**YOUR ASSIGNMENT**:
Consider the listing below. Extract exactly the lines from the line containing "run_frame : OpFrame;" to the line containing "Sleeping (c : Running)", both included.

**DATA FOR THIS EXERCISE**:
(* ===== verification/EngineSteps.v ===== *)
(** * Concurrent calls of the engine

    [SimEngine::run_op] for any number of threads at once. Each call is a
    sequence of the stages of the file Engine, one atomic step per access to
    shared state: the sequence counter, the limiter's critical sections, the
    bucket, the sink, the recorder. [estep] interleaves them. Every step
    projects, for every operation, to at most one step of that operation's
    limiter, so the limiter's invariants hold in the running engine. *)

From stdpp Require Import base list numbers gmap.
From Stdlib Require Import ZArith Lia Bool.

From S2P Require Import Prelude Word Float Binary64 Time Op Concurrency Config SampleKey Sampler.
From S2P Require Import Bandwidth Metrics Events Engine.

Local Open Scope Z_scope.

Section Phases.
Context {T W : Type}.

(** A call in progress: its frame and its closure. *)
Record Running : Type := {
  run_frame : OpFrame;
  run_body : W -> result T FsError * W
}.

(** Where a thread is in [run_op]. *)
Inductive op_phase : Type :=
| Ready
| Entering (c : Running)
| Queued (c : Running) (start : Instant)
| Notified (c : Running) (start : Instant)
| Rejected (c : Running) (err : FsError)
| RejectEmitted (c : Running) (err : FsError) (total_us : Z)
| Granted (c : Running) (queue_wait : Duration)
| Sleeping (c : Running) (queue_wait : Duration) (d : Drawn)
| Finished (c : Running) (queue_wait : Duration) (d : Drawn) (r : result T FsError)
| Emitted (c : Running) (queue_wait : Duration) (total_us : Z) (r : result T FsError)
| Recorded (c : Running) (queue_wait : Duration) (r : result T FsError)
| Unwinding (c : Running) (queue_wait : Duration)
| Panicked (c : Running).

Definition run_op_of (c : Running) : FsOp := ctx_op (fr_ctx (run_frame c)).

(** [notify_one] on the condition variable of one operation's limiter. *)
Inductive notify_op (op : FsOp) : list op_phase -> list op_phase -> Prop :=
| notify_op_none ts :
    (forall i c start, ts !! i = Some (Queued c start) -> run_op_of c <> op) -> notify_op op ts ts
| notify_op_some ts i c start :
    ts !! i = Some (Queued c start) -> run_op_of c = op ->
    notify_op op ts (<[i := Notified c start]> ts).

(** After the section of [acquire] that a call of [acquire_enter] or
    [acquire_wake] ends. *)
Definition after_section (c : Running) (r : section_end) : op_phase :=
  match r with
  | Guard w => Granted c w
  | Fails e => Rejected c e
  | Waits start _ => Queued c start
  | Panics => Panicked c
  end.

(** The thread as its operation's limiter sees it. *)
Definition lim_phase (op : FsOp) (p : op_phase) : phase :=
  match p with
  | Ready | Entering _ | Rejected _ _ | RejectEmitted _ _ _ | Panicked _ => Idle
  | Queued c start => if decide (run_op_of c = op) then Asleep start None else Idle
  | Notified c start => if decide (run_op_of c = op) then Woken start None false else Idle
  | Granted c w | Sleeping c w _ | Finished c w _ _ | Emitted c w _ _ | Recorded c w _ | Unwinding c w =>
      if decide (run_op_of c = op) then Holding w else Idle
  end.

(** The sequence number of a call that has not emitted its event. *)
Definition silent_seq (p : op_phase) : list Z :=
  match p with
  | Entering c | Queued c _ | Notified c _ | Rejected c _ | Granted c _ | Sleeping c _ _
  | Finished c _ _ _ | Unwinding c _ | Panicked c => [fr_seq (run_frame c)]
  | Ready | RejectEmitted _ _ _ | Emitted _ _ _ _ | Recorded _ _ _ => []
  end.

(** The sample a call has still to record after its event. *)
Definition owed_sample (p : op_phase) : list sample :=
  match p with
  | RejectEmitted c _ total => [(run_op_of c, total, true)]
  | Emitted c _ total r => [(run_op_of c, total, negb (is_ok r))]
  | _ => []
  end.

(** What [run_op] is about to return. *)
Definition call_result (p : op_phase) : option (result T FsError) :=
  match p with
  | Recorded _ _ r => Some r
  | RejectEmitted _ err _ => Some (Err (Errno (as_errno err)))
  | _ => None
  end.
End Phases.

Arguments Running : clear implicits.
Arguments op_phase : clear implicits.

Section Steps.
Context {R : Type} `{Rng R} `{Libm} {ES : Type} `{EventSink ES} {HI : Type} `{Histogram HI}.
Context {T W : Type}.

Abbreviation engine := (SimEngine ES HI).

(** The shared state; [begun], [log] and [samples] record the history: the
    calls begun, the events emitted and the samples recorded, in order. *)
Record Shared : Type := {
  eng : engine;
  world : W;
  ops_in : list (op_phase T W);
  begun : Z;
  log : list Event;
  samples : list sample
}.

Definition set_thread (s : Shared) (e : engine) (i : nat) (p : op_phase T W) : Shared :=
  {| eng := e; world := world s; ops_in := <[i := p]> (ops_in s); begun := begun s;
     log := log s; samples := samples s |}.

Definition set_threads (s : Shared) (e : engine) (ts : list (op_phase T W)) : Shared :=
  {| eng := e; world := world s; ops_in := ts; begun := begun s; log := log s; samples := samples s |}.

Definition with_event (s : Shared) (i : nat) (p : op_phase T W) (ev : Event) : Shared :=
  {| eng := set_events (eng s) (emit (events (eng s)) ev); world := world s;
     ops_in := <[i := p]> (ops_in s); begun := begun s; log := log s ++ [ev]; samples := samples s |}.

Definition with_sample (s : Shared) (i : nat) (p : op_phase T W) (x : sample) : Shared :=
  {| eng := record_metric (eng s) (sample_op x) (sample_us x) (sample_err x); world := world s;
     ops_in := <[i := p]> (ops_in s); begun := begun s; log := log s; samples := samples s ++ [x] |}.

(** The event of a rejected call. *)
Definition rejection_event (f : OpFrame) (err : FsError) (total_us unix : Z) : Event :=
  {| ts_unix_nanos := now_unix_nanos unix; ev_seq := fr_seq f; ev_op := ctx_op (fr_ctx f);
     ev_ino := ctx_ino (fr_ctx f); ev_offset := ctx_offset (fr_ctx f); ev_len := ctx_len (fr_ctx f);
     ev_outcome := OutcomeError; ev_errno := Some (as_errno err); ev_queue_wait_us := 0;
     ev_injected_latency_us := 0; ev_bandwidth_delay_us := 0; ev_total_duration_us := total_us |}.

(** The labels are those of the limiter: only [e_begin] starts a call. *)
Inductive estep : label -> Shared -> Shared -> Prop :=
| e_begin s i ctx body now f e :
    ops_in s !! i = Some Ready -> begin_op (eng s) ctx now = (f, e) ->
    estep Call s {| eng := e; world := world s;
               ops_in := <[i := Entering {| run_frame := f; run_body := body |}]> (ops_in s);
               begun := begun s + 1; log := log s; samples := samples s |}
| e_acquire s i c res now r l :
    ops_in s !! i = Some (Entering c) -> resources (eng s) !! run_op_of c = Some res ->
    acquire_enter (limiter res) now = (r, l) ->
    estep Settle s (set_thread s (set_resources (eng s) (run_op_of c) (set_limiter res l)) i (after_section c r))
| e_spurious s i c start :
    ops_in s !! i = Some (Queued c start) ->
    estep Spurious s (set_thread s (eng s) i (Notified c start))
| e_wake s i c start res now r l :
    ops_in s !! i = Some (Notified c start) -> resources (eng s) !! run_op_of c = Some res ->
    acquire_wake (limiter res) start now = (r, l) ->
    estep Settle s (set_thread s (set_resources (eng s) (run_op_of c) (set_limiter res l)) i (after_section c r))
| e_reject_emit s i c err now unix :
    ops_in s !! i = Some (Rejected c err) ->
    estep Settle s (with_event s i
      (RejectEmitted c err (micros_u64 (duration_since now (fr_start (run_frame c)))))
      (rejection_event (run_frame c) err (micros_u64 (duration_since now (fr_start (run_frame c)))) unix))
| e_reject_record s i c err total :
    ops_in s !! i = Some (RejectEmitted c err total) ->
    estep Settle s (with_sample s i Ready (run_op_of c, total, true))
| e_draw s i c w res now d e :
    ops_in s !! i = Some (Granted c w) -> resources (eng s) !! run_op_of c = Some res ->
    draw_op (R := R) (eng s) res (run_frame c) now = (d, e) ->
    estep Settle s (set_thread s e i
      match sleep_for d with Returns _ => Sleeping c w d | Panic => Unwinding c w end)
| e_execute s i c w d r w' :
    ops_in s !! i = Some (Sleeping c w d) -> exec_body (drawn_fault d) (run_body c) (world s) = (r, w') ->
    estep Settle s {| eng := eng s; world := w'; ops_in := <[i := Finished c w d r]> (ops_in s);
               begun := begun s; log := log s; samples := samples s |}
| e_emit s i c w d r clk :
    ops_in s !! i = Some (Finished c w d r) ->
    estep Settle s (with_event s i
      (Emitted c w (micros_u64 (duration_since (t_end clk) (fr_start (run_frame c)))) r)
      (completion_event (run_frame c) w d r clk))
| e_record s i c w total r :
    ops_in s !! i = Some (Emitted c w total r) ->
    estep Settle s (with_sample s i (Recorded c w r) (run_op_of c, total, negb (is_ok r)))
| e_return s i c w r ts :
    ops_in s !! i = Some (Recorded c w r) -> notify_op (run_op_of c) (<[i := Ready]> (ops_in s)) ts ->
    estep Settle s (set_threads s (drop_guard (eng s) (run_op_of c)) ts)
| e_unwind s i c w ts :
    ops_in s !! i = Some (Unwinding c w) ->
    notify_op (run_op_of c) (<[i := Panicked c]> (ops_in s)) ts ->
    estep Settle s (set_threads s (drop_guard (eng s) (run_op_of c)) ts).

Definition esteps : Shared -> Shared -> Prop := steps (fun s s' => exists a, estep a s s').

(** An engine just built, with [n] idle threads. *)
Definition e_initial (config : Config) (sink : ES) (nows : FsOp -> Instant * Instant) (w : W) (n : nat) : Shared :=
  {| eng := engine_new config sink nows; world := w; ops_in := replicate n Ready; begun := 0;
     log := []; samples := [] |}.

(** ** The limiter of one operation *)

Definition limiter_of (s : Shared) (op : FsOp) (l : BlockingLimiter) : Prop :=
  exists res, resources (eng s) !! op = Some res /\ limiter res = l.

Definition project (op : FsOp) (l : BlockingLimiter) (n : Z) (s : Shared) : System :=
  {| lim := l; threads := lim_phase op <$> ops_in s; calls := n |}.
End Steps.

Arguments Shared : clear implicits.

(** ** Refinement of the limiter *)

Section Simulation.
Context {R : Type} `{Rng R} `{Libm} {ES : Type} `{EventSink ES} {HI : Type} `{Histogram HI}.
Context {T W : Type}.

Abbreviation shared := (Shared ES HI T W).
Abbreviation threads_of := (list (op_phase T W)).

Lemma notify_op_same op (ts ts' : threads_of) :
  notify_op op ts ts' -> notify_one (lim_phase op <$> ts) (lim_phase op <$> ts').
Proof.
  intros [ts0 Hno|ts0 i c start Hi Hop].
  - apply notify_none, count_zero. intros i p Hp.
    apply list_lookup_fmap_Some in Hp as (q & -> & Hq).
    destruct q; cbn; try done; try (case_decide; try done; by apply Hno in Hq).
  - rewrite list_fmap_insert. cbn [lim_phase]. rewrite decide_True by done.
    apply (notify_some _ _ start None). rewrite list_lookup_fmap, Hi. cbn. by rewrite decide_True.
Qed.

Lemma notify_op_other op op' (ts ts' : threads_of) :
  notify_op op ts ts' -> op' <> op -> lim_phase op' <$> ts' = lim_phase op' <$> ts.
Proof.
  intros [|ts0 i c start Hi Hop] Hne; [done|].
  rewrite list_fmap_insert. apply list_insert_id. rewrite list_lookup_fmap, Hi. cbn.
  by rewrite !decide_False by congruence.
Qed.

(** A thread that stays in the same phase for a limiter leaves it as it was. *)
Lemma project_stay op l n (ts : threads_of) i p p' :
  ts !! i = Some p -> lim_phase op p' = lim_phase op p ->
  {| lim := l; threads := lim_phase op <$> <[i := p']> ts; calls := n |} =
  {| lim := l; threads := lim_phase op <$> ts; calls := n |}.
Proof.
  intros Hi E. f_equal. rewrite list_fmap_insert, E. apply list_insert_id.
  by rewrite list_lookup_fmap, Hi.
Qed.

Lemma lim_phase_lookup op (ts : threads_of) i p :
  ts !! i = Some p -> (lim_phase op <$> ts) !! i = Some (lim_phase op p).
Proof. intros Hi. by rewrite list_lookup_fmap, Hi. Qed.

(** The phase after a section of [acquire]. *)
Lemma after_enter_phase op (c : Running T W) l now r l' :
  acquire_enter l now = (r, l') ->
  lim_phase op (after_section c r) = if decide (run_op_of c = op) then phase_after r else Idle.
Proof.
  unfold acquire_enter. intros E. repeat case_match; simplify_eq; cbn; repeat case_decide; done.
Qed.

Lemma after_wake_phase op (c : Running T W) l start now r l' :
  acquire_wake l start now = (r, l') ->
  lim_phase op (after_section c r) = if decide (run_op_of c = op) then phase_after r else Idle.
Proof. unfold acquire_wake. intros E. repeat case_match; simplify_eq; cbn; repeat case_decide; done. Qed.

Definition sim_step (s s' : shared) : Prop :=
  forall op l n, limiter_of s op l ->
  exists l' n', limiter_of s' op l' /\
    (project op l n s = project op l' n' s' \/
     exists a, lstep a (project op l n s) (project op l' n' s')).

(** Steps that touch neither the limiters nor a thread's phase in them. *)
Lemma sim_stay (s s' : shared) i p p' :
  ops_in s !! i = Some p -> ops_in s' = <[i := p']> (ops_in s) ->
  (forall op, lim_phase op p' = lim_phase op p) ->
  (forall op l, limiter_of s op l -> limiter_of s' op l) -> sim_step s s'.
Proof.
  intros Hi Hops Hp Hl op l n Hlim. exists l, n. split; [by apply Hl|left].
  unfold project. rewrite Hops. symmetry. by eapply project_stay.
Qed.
---
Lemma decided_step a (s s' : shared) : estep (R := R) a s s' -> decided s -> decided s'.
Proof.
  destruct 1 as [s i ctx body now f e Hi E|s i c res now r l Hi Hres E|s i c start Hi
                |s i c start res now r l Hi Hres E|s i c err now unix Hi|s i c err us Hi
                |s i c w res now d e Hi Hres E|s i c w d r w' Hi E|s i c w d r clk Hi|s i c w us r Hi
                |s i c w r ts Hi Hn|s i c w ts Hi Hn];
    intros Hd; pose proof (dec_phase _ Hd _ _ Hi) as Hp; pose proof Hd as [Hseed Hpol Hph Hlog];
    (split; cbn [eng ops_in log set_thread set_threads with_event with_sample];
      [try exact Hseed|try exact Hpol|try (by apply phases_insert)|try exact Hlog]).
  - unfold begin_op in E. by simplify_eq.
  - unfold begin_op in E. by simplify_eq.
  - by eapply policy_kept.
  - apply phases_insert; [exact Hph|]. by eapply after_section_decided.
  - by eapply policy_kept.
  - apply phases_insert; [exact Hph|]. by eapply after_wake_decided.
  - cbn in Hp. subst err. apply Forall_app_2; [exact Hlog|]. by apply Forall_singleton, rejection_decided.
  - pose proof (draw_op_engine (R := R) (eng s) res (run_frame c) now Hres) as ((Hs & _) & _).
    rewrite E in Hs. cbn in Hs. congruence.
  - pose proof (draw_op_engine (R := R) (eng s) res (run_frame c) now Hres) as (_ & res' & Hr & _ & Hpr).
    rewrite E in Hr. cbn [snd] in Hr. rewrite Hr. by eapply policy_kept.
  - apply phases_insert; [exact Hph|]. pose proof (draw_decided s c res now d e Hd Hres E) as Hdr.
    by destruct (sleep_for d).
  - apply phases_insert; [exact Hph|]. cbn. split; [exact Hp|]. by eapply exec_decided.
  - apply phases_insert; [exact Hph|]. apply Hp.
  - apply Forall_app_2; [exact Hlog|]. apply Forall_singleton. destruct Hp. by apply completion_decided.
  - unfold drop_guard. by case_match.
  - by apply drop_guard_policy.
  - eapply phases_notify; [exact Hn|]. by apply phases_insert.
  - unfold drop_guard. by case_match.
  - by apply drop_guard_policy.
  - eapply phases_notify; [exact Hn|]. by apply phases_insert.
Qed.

**SOLUTION TO THIS EXERCISE**:
  run_frame : OpFrame;
  run_body : W -> result T FsError * W
}.

(** Where a thread is in [run_op]. *)
Inductive op_phase : Type :=
| Ready
| Entering (c : Running)
| Queued (c : Running) (start : Instant)
| Notified (c : Running) (start : Instant)
| Rejected (c : Running) (err : FsError)
| RejectEmitted (c : Running) (err : FsError) (total_us : Z)
| Granted (c : Running) (queue_wait : Duration)
| Sleeping (c : Running) (queue_wait : Duration) (d : Drawn)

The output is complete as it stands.